Roof rails came off ok. Nothing frozen. All the plastic caps disintegrated when touched.
I thought "Ok, there's 4 nuts on each side, I'll put 6mm flange head bolts with nylon washers to keep the water out" while they're off.
The 6 where the rails were went in fine. The passenger side front (which had a plastic "screw" in it) was a bit tight toward the bottom, but went in fine. The drivers side however bottomed out about 5mm shy of the end of the bolt, and the bolts I'm using are made from cheese (high tensile my arse), so it snapped off clean at the surface of the nut. I was winding it in thinking "well, the passenger side got a bit tight toward the end, so this is to be expected". *snap*
I thought "no worries", I have stuff I can use to sort this out. So I drilled a nice big pilot hole down the center of the bolt and proceeded to fill it with an ez-out which also snapped off clean. No problem, I have carbide bits, so I drilled down the center of the ez-out and then proceeded to use a carbide burr to enlarge the hole large enough to fully fit the snapped off end of the burr.

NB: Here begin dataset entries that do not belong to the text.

(** The addresses addKyc adds, read off a run of its upload step. *)
Lemma kyc_urls_spec w req urls log l :
  (if truthy (files req) &&
      gt_number (Number_toString w) (own (files req) "length") (num_of_Z 0)
   then uploads <- upload_all w (files req) ;; ret (uploaded_urls uploads)
   else ret []) log = (Continue urls, l) ->
  (truthy (files req) = false \/ files req = JArr [] -> urls = []) /\
  (forall fs, files req = JArr fs -> fs <> [] ->
     exists uploads, uploads_of w fs uploads /\ urls = uploaded_urls uploads).
Proof.
  intro H. split.
  - intros [Hf | Hf]; rewrite Hf in H; cbn in H; unfold ret in H;
      now injection H as <- _.
  - intros fs Hfs Hne. rewrite Hfs in H.
    cbn [truthy andb own String.eqb Ascii.eqb Bool.eqb] in H.
    unfold gt_number in H. cbn [to_number] in H.
    rewrite length_positive in H.
    destruct fs as [| f fs']; [contradiction |].
    cbn [List.length Nat.ltb Nat.leb] in H.
    next H uploads.
    match goal with E : upload_all _ _ _ = _ |- _ =>
      apply upload_all_Continue in E as [_ Hu] end.
    exists uploads. split; [exact Hu |].
    unfold ret in H. now injection H as <- _.
Qed.

(** X17.  addKyc saves only when it answers 200, and then the saved
    restaurant is the stored one with the addresses of the uploads that
    went through appended to its kycDocuments (an upload that resolved to
    nothing is left out), and with kycStatus set to pending, even when the
    request carried no file; every other path is kept. *)
Theorem addKyc_appends_and_resets_the_status w req log resp log' :
  addKyc w req log = (resp, log') ->
  (status resp = 200 ->
   exists doc old urls saved,
     Restaurant_findById w (restaurantId req) = inr (Some doc) /\
     spread (lookup "kycDocuments" doc) = inr old /\
     log' = (log ++ [DocSaved saved])%list /\
     lookup "kycDocuments" saved = JArr (old ++ urls) /\
     lookup "kycStatus" saved = JStr "pending" /\
     frame ["kycDocuments"; "kycStatus"] doc saved /\
     (truthy (files req) = false \/ files req = JArr [] -> urls = []) /\
     (forall fs, files req = JArr fs -> fs <> [] ->
        exists uploads,
          uploads_of w fs uploads /\ urls = uploaded_urls uploads)) /\
  (status resp <> 200 -> log' = log).
Proof.
  unfold addKyc, try_catch. fold (restaurantId req).
  destruct (Restaurant_findById w (restaurantId req)) as [e | [doc |]] eqn:Hf;
    unfold bind at 1; cbn [eval throw ret].
  1, 3: intros [= <- <-]; cbn [status]; split; intros; [discriminate | reflexivity].
  destruct (KycFacts.kyc_uploads_quiet w req log) as [Hl Hr].
  unfold bind at 1.
  match goal with
  | |- context [match ?stage log with _ => _ end] =>
      destruct (stage log) as [[urls | r | e] l] eqn:Eu
  end; cbn [fst snd] in Hl, Hr; subst l.
  2: now destruct (Hr r).
  2: intros [= <- <-]; cbn [status]; split; intros; [discriminate | reflexivity].
  destruct (spread (lookup "kycDocuments" doc)) as [e | old] eqn:Hs;
    unfold bind at 1; cbn [eval throw ret].
  1: intros [= <- <-]; cbn [status]; split; intros; [discriminate | reflexivity].
  cbn zeta.
  destruct (doc_save w _) as [e | []] eqn:Hsave;
    unfold bind, eval, throw, ret, write.
  1: intros [= <- <-]; cbn [status]; split; intros; [discriminate | reflexivity].
  intros [= <- <-]. cbn [status]. split; [intros _ | intro H; now destruct H].
  apply kyc_urls_spec in Eu as [U1 U2].
  eexists doc, old, urls, _. split; [reflexivity |].
  split; [exact Hs |]. split; [reflexivity |].
  split; [| split; [| split; [| split; [exact U1 | exact U2]]]].
  - rewrite lookup_set_prop_other by discriminate. apply lookup_set_prop_same.
  - apply lookup_set_prop_same.
  - eapply frame_trans; apply frame_set_prop; cbn; tauto.
Qed.

Lemma addKyc_appends_and_resets_the_status_witness :
  status (fst (addKyc world_kyc (kyc_request two_files) [])) = 200 /\
  exists saved,
    snd (addKyc world_kyc (kyc_request two_files) []) = [DocSaved saved] /\
    lookup "kycDocuments" saved =
      JArr [JStr "https://res.cloudinary.com/old.pdf";
            JStr "https://res.cloudinary.com/a.pdf"] /\
    lookup "kycStatus" saved = JStr "pending".
Proof.
  split; [reflexivity |].
  destruct (proj1 (addKyc_appends_and_resets_the_status
                     world_kyc (kyc_request two_files) [] _ _ eq_refl) eq_refl)
    as (doc & old & urls & saved & _ & _ & Hl & _ & Hs & _).
  exists saved. split; [exact Hl |].
  cbn in Hl. injection Hl as <-. split; [reflexivity | exact Hs].
Defined.

(** X18.  addKyc spreads the stored kycDocuments into a list.  The data
    createRestaurant hands to the store has kycDocuments as an object of
    three addresses; for a restaurant stored with that value, the spread
    throws and addKyc answers 500 and saves nothing, whatever the files of
    the request. *)
Theorem addKyc_fails_on_a_restaurant_of_createRestaurant
  scope w0 req0 log0 resp0 new data created w req log doc :
  createRestaurant_in scope w0 req0 log0 = (resp0, (log0 ++ new)%list) ->
  In (RestaurantCreated data created) new ->
  Restaurant_findById w (restaurantId req) = inr (Some doc) ->
  lookup "kycDocuments" doc = own data "kycDocuments" ->
  addKyc w req log =
    (mkResponse 500 (JObj [("message", JStr "Server error while uploading KYC.")]),
     log).
Proof.
  intros Hrun Hin Hf Hk.
  destruct (created_data _ _ _ _ _ _ _ _ Hrun Hin) as (v & h & docs & _ & _ & Hd).
  apply restaurantData_fields in Hd
    as (_ & _ & _ & _ & _ & _ & _ & fssai & gst & aadhar & Hdocs).
  rewrite Hdocs in Hk.
  unfold addKyc, try_catch. fold (restaurantId req). rewrite Hf.
  unfold bind at 1; cbn [eval throw ret].
  destruct (KycFacts.kyc_uploads_quiet w req log) as [Hl Hr].
  unfold bind at 1.
  match goal with
  | |- context [match ?stage log with _ => _ end] =>
      destruct (stage log) as [[urls | r | e] l] eqn:Eu
  end; cbn [fst snd] in Hl, Hr; subst l.
  - rewrite Hk. reflexivity.
  - now destruct (Hr r).
  - reflexivity.
Qed.

Lemma addKyc_fails_on_a_restaurant_of_createRestaurant_witness :
  status (fst padded_run) = 201 /\
  addKyc world_after_onboarding (kyc_request two_files) [] =
    (mkResponse 500 (JObj [("message", JStr "Server error while uploading KYC.")]),
     []).
Proof.
  split; [reflexivity |].
  apply (addKyc_fails_on_a_restaurant_of_createRestaurant
           Sample.scope_with_bcrypt Sample.world onboarding_padded []
           (fst padded_run) (snd padded_run)
           (fst (Sample.first_created (snd padded_run)))
           (snd (Sample.first_created (snd padded_run)))
           world_after_onboarding (kyc_request two_files) []
           (snd (Sample.first_created (snd padded_run))));
    [reflexivity | left; reflexivity | reflexivity | reflexivity].
Defined.

End KycUploadFacts.

Module ReadFacts.
Import Js Http Controller Operations Spec Cases HandlerFacts JsFacts.
Import NumberFacts FrameFacts.
Local Open Scope handler_scope.

Lemma menu_entry_quiet w id category : quiet (menu_entry w id category).
Proof. unfold menu_entry. repeat quiet_step. Qed.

Now I have a solid carbide shaft inside the sleeve of an ez-out which is securely fixed inside a hollowed out M6 bolt.
What's harder than carbide you ask? Well my curious friends, that'd be diamond. Now, diamond burrs are fragile beasts so I thought I'd better do it wet. An hour of carefully watering the hole while working it with the diamond burr I managed to dig out about 1/4" of ez-out lined carbide. Did a credible job before I finally ran out of diamond.

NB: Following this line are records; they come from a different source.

(** The busy document is rendered to its end; a document whose average
    hashrate is [null] is not. *)
Lemma ends_normally_iff_renderable_witness :
  snd (parse_miner_stats sample_runtime sample_now (VDict busy_doc)) = Ok tt /\
  snd (parse_miner_stats sample_runtime sample_now (VDict null_hashrate_doc)) <> Ok tt.
Proof.
  split.
  - apply (proj1 (ends_normally_iff_renderable sample_runtime sample_now busy_doc
                    (VDict busy_miner) eq_refl)).
    reflexivity.
  - intros H.
    apply (proj1 (ends_normally_iff_renderable sample_runtime sample_now null_hashrate_doc
                    (VDict [("average_hashrate", VNone)]) eq_refl)) in H.
    discriminate H.
Defined.

(** A document whose [miner] is a list. *)
Lemma banner_precedes_any_failure_witness :
  parse_miner_stats sample_runtime sample_now (VDict [("miner", VList [])])
  = (banner sample_now, Raise AttributeError).
Proof.
  apply (proj2 (banner_precedes_any_failure sample_runtime sample_now
                  [("miner", VList [])] (VList []) eq_refl)).
  reflexivity.
Defined.

(** A document whose second pool is a string: the heading counts two pools,
    the first one is printed. *)
Lemma pool_not_a_dict_stops_report_witness :
  snd (parse_miner_stats sample_runtime sample_now (VDict [("miner", VDict bad_pool_miner)]))
  = Raise AttributeError /\
  drop 22 (fst (parse_miner_stats sample_runtime sample_now
                  (VDict [("miner", VDict bad_pool_miner)])))
  = pools_heading 2 :: pool_entry sample_runtime one_pool.
Proof.
  destruct (pool_not_a_dict_stops_report sample_runtime sample_now
              [("miner", VDict bad_pool_miner)] bad_pool_miner [one_pool]
              (VStr "stratum+tcp://b.example:3333") [] eq_refl eq_refl eq_refl eq_refl)
    as (He & Hl & _).
  split; [exact He | exact Hl].
Defined.

(** The two fans of the busy document. *)
Lemma fan_lines_in_order_witness :
  drop 3 (fst (cooling sample_runtime (VDict busy_miner)))
  = ["  • Fan 0: 4200 RPM (ok)"%string; "  • Fan None: 0 RPM (N/A)"%string].
Proof.
  exact (proj2 (proj2 (fan_lines_in_order sample_runtime busy_miner
                         [("fan_duty", VInt 80);
                          ("fans", VList [VDict [("id", VInt 0); ("rpm", VInt 4200);
                                                 ("status", VStr "ok")];
                                          VDict []])]
                         [[("id", VInt 0); ("rpm", VInt 4200); ("status", VStr "ok")]; []]
                         eq_refl eq_refl eq_refl))).
Defined.

(** The chain of the busy document. *)
Lemma chain_entries_in_order_witness :
  chains sample_runtime (VDict busy_miner)
  = ([chains_heading 1;
      "  • Chain 1:"%string;
      "     Frequency: 0 MHz | Voltage: 0 mV"%string;
      "     Hashrate: 31.00 GH/s (0.00%)"%string;
      "     Power: 0 W"%string;
      "     Chips: Grey=0, Orange=0, Red=0"%string], Ok tt).
Proof.
  exact (chain_entries_in_order sample_runtime busy_miner
           [[("id", VInt 1); ("hashrate_rt", VInt 31)]] eq_refl eq_refl).
Defined.

(** A list that holds the string "miner". *)
Lemma root_not_a_dict_witness :
  parse_miner_stats sample_runtime sample_now (VList [VStr "miner"]) = ([], Raise TypeError).
Proof. exact (root_not_a_dict sample_runtime sample_now (VList [VStr "miner"]) eq_refl). Defined.

(** C5 at [{"miner": {"miner_status": {"miner_state": "mining"}}}]. *)
Lemma status_line_upper_cased_witness :
  fst (parse_miner_stats sample_runtime sample_now (VDict mining_doc)) !! 4%nat
  = Some "📊 Status: MINING"%string.
Proof.
  exact (proj1 (status_line_upper_cased sample_runtime sample_now mining_doc
                  (VDict [("miner_status", VDict [("miner_state", VStr "mining")])])
                  eq_refl)).
Defined.

(** The claim C5 fails for a [miner_status] that is [null]: the renderer
    prints the banner and the miner type, then [None.get] raises
    [AttributeError], and no status line is printed. *)
Lemma null_miner_status_prints_no_status_line :
  parse_miner_stats sample_runtime sample_now (VDict null_status_doc)
  = (banner sample_now ++ [nl +:+ "🔧 Miner Type: N/A"], Raise AttributeError) /\
  fst (parse_miner_stats sample_runtime sample_now (VDict null_status_doc)) !! 4%nat = None.
Proof. split; vm_compute; reflexivity. Qed.





End ReportFacts.

(** ** Properties of the client *)

Module HttpFacts.
Import Py Http.

(** C10.  An API key that is passed but false ([None] or the empty string)
    counts as absent: the key of the object is the value of the environment
    variable [MINER_API_KEY].  If that is absent or empty too, the headers
    are the [accept] header alone, without an [Authorization] header;
    otherwise the [Authorization] header carries the variable's value. *)
Theorem false_key_falls_back_to_environment base key environ :
  truthy_opt key = false ->
  api_key (init base key environ) = environ !! "MINER_API_KEY" /\
  (truthy_opt (environ !! "MINER_API_KEY") = false ->
   headers (init base key environ) = {[ "accept" := "application/json" ]} /\
   headers (init base key environ) !! "Authorization" = None) /\
  (forall k, environ !! "MINER_API_KEY" = Some k -> k <> EmptyString ->
   headers (init base key environ)
   = <[ "Authorization" := "Bearer " +:+ k ]> {[ "accept" := "application/json" ]}).
Proof.
  intros Hkey. unfold init, or_else. rewrite Hkey. cbn [api_key headers].
  split; [reflexivity |]. split.
  - intros ->. split; [reflexivity |]. reflexivity.
  - intros k -> Hk. cbn [truthy_opt str_opt].
    destruct (String.eqb k EmptyString) eqn:E.
    + apply String.eqb_eq in E. contradiction.
    + reflexivity.
Qed.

I've had a scrape around and found another diamond burr set I had hiding "just in case", but after spending the best part of 3 hours on it so far and giving up in disgust I'm considering leaving it. I will probably go back to it later, but right now I've had enough.
Another job where my brain is subconsciously saying "now we've ****ed it, how can we possibly make it worse?"